Here are 15 item suggestions to have in your emergency kit. If you notice an item that is not on the list, please add it if you feel like it is something that you would need in an emergency. Remember, your kit is unique to you:

  1. Three-day supply of medications
  2. Battery-operated radio
  3. Roll of toilet paper
  4. Change of clothes (including a sweater for cold weather)
  5. Anything necessary to help meet personal care needs: catheter kits, syringes, ostomy bags, hand sanitizer, tweezers, gloves, trash bags, alcohol, wipes
  6. Bottled water
  7. Can opener
  8. Cash (store in a waterproof bag)
  9. Copies of driver’s license/ID card, Medicaid/Medicare or other insurance cards, a list of medications, emergency contact list (store in a waterproof bag)

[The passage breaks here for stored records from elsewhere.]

(** X4: the result of [select] has rank 2, so [select] refuses it: a second
    [select] on the result of a first fails with the rank error, on every
    axis and index, and leaves the context as the first call left it. *)
Theorem select_not_chained
    (self out : Tensor) (dim idx dim' idx' : Z) (ctx ctx' : Context) :
  sel self dim idx ctx = (inr out, ctx') ->
  Tensor_dim out = 2
  /\ sel out dim' idx' ctx' = (inl rank_error, ctx').
Proof.
  intros E.
  pose proof (returned_is_valid _ _ _ _ _ _ E) as Hv.
  destruct Hv as (Hr & Hd & Hi).
  rewrite (select_valid image_extents adaptive_work_group_size
             self dim idx ctx Hr Hd Hi) in E.
  destruct (plan_of_axis_runs image_extents adaptive_work_group_size dim
              self (uint32_t_of (normalized idx (Tensor_size self dim)))
              ctx) as (v & job & ctx1 & up & F & Hs & _).
  rewrite F in E. injection E as <- <-.
  assert (H2 : Tensor_dim (VulkanTensor v) = 2).
  { unfold Tensor_dim. cbn. rewrite Hs.
    destruct (dim =? 0); [|destruct (dim =? 1)]; reflexivity. }
  split; [exact H2|].
  destruct (select_cases image_extents adaptive_work_group_size
              (VulkanTensor v) dim' idx' ctx1)
    as [(_ & G) | [(? & _) | [(? & _) | (? & _)]]]; try lia.
  exact G.
Qed.

(** Every valid call comes out as [select_outcome] has it. *)
Lemma select_closed_form (self : Tensor) (dim idx : Z) (ctx : Context) :
  valid_call self dim idx ->
  sel self dim idx ctx
  = select_outcome image_extents adaptive_work_group_size self dim
      (uint32_t_of (normalized idx (Tensor_size self dim))) ctx.
Proof.
  intros (Hr & Hd & Hi).
  rewrite (select_valid image_extents adaptive_work_group_size
             self dim idx ctx Hr Hd Hi).
  destruct (rank3_shape self Hr) as (C & H & W & Hs).
  unfold plan_of_axis, select_outcome.
  assert (dim = 0 \/ dim = 1 \/ dim = 2) as [-> | [-> | ->]] by lia;
    destruct self as [sizes dtype values | [sizes dtype extents handle]];
    cbn in Hs; subst sizes; cbn; rewrite ?app_nil_r; reflexivity.
Qed.

(** X5: what a call that returns has added to the context: to the textures, the
    device copy of the input if the input was on the host, holding the host
    values, and then the uninitialised output texture; one parameter buffer;
    one job.  Nothing that was there is removed or moved. *)
Theorem select_resource_accounting
    (self out : Tensor) (dim idx : Z) (ctx ctx' : Context) :
  sel self dim idx ctx = (inr out, ctx') ->
  textures ctx'
  = textures ctx ++ uploaded_textures image_extents self
    ++ [mk_Texture
          (image_extents (Tensor_sizes out) (Tensor_scalar_type self))
          (Tensor_scalar_type self) None]
  /\ (exists block, uniform_buffers ctx' = uniform_buffers ctx ++ [block])
  /\ (exists job, queue ctx' = queue ctx ++ [job])
  /\ length (textures ctx')
     = (length (textures ctx)
        + (if Tensor_is_vulkan self then 1 else 2))%nat.
Proof.
  intros E. pose proof (returned_is_valid _ _ _ _ _ _ E) as Hv.
  rewrite (select_closed_form self dim idx ctx Hv) in E.
  unfold select_outcome in E. injection E as <- <-. cbn.
  split; [now rewrite <- app_assoc|].
  split; [eauto|]. split; [eauto|].
  rewrite !length_app. destruct self; cbn; lia.
Qed.

(** X6: the index reaches the device through the parameter block and nowhere
    else: two valid calls on the same tensor, axis and context return the
    same tensor and leave the same textures and the same queue, whatever the
    two indices; their parameter blocks hold the same extents and the two
    indices. *)
Theorem select_index_only_in_block
    (self : Tensor) (dim i j : Z) (ctx : Context) :
  valid_call self dim i -> valid_call self dim j ->
  exists out e ctx_i ctx_j,
    sel self dim i ctx = (inr out, ctx_i)
    /\ sel self dim j ctx = (inr out, ctx_j)
    /\ textures ctx_i = textures ctx_j
    /\ queue ctx_i = queue ctx_j
    /\ uniform_buffers ctx_i
       = uniform_buffers ctx
         ++ [mk_Block e (uint32_t_of (normalized i (Tensor_size self dim)))]
    /\ uniform_buffers ctx_j
       = uniform_buffers ctx
         ++ [mk_Block e (uint32_t_of (normalized j (Tensor_size self dim)))].
Proof.
  intros Hi Hj.
  rewrite (select_closed_form self dim i ctx Hi),
          (select_closed_form self dim j ctx Hj).
  unfold select_outcome. do 4 eexists. repeat split; reflexivity.
Qed.

(** X7: two valid calls on the same tensor, axis and context are the same
    computation exactly when the plan receives the same index, that is when
    the normalised indices agree modulo 2^32; on an axis of extent at most
    2^32, exactly when they denote the same position. *)
Theorem select_same_iff_same_index
    (self : Tensor) (dim i j : Z) (ctx : Context) :
  valid_call self dim i -> valid_call self dim j ->
  (sel self dim i ctx = sel self dim j ctx
   <-> uint32_t_of (normalized i (Tensor_size self dim))
       = uint32_t_of (normalized j (Tensor_size self dim)))
  /\ (Tensor_size self dim <= 2 ^ 32 ->
      (sel self dim i ctx = sel self dim j ctx
       <-> normalized i (Tensor_size self dim)
           = normalized j (Tensor_size self dim))).
Proof.
  intros Hi Hj.
  assert (Hiff : sel self dim i ctx = sel self dim j ctx
                 <-> uint32_t_of (normalized i (Tensor_size self dim))
                     = uint32_t_of (normalized j (Tensor_size self dim))).
  { rewrite (select_closed_form self dim i ctx Hi),
            (select_closed_form self dim j ctx Hj).
    unfold select_outcome. split.
    - intros E.
      apply (f_equal (fun r : (Error + Tensor) * Context =>
                        uniform_buffers r.2)) in E.
      cbn in E. apply app_inj_tail in E as [_ Hb]. now injection Hb.
    - intros ->. reflexivity. }
  split; [exact Hiff|].
  intros Hs. rewrite Hiff.
  destruct Hi as (_ & _ & Hi), Hj as (_ & _ & Hj).
  pose proof (normalized_range _ _ Hi). pose proof (normalized_range _ _ Hj).
  rewrite !uint32_t_of_small by (unfold is_uint32; lia).
  reflexivity.
Qed.

(** X8: the job of a valid call: the kernel is dispatched without a fence; its
    local work-group size is [adaptive_work_group_size] of the global size it
    is dispatched over, which on axes 1 and 2 is the packed geometry and not
    the output extents. *)
Theorem select_dispatch_parameters
    (self : Tensor) (dim idx : Z) (ctx : Context) :
  valid_call self dim idx ->
  exists v_output job ctx',
    sel self dim idx ctx = (inr (VulkanTensor v_output), ctx')
    /\ queue ctx' = queue ctx ++ [job]
    /\ fence_handle job = None
    /\ local_work_group_size job
       = adaptive_work_group_size (global_work_group_size job)
    /\ (dim <> 0 ->
        local_work_group_size job
        = adaptive_work_group_size (packed (vTensor_extents v_output))).
Proof.
  intros Hv. rewrite (select_closed_form self dim idx ctx Hv).
  unfold select_outcome. do 3 eexists.
  split; [reflexivity|]. cbn.
  split; [reflexivity|]. split; [reflexivity|]. split; [reflexivity|].
  intros Hd. destruct (Z.eqb_spec dim 0); [contradiction|reflexivity].
Qed.

(** X9: the bindings of the job of a valid call, in the order the kernel takes
    them: the output image for writing, the input image for reading, the
    parameter buffer.  The input image is the input tensor's own when the
    input is device-resident; the barrier of the job holds these two image
    accesses and no other, in an order the source leaves open. *)
Theorem select_job_bindings
    (self : Tensor) (dim idx : Z) (ctx : Context) :
  valid_call self dim idx ->
  exists v_output job ctx',
    sel self dim idx ctx = (inr (VulkanTensor v_output), ctx')
    /\ queue ctx' = queue ctx ++ [job]
    /\ shader_arguments job
       = [ImageArgument
            (mk_ImageBinding (vTensor_image v_output) COMPUTE WRITE);
          ImageArgument
            (mk_ImageBinding (input_image self ctx) COMPUTE READ);
          BufferArgument (length (uniform_buffers ctx))]
    /\ Permutation (pipeline_barrier job)
         [mk_ImageBinding (vTensor_image v_output) COMPUTE WRITE;
          mk_ImageBinding (input_image self ctx) COMPUTE READ]
    /\ written_images job = [vTensor_image v_output]
    /\ read_images job = [input_image self ctx]
    /\ (forall v_input, self = VulkanTensor v_input ->
        input_image self ctx = vTensor_image v_input).
Proof.
  intros Hv. rewrite (select_closed_form self dim idx ctx Hv).
  unfold select_outcome. do 3 eexists.
  split; [reflexivity|]. cbn.
  repeat split; try reflexivity.
  intros v_input ->. reflexivity.
Qed.

(** X10: two calls in sequence: the two outputs sit on different textures, the
    later one on the higher handle; the queue holds the two jobs in the
    order of the calls; each job writes to its own output alone, and the
    second call leaves the texture of the first output as it was. *)
Theorem select_calls_in_sequence
    (t1 t2 o1 o2 : Tensor) (d1 d2 i1 i2 : Z) (ctx ctx1 ctx2 : Context) :
  sel t1 d1 i1 ctx = (inr o1, ctx1) ->
  sel t2 d2 i2 ctx1 = (inr o2, ctx2) ->
  exists v1 v2 job1 job2,
    o1 = VulkanTensor v1 /\ o2 = VulkanTensor v2
    /\ (vTensor_image v1 < vTensor_image v2)%nat
    /\ queue ctx2 = queue ctx ++ [job1; job2]
    /\ written_images job1 = [vTensor_image v1]
    /\ written_images job2 = [vTensor_image v2]
    /\ textures ctx2 !! vTensor_image v1 = textures ctx1 !! vTensor_image v1
    /\ textures ctx1 !! vTensor_image v1
       = Some (mk_Texture (vTensor_extents v1) (vTensor_dtype v1) None).
Proof.
  intros E1 E2.
  pose proof (returned_is_valid _ _ _ _ _ _ E1) as H1.
  pose proof (returned_is_valid _ _ _ _ _ _ E2) as H2.
  rewrite (select_closed_form t1 d1 i1 ctx H1) in E1.
  rewrite (select_closed_form t2 d2 i2 ctx1 H2) in E2.
  unfold select_outcome in E1, E2.
  injection E1 as <- <-. injection E2 as <- <-. cbn.
  do 4 eexists.
  split; [reflexivity|]. split; [reflexivity|]. cbn.
  split; [rewrite !length_app; cbn; lia|].
  split; [now rewrite <- app_assoc|].
  split; [reflexivity|]. split; [reflexivity|].
  assert (Hhere : forall rest,
             (((textures ctx ++ uploaded_textures image_extents t1)
               ++ [mk_Texture
                     (image_extents (remove_dim d1 (Tensor_sizes t1))
                        (Tensor_scalar_type t1))
                     (Tensor_scalar_type t1) None]) ++ rest)
             !! length (textures ctx ++ uploaded_textures image_extents t1)
             = Some (mk_Texture
                       (image_extents (remove_dim d1 (Tensor_sizes t1))
                          (Tensor_scalar_type t1))
                       (Tensor_scalar_type t1) None)).
  { intros rest. rewrite <- app_assoc. now apply list_lookup_middle. }
  split.
  - rewrite <- app_assoc, (Hhere _).
    symmetry. rewrite <- (app_nil_r (_ ++ [_])). apply Hhere.
  - rewrite <- (app_nil_r (_ ++ [_])). apply Hhere.
Qed.

(** X11: a valid call on a host-resident tensor is the transfer of the tensor to
    the device followed by the call on the device copy. *)
Theorem select_host_is_upload_then_select
    (sizes : list Z) (dtype : ScalarType) (values : list Z)
    (dim idx : Z) (ctx : Context) :
  valid_call (HostTensor sizes dtype values) dim idx ->
  sel (HostTensor sizes dtype values) dim idx ctx
  = (t <- Tensor_vulkan image_extents (HostTensor sizes dtype values) ;;
     sel t dim idx) ctx.
Proof.
  intros Hv.
  rewrite (select_closed_form _ dim idx ctx Hv).
  unfold bind. cbn.
  assert (Hv' : valid_call
                  (VulkanTensor
                     (mk_vTensor sizes dtype (image_extents sizes dtype)
                        (length (textures ctx)))) dim idx) by exact Hv.
  rewrite (select_closed_form _ dim idx _ Hv').
  unfold select_outcome. cbn. rewrite app_nil_r. reflexivity.
Qed.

  10. Flashlight and batteries
  11. Mini first aid kit (e.g., adhesive bandages, antiseptic wipes, antibiotic ointment and gauze pads)
  12. Canned and/or packaged foods (e.g., peanut butter, crackers, tuna, cereal)
  13. Matches in a waterproof bag
  14. Small bag of pet food (if you have a pet)
  15. A deck of cards, a board game and/or a book

Hopefully, being prepared in the event of an emergency will give you peace of mind. You should be proud of yourself for being proactive.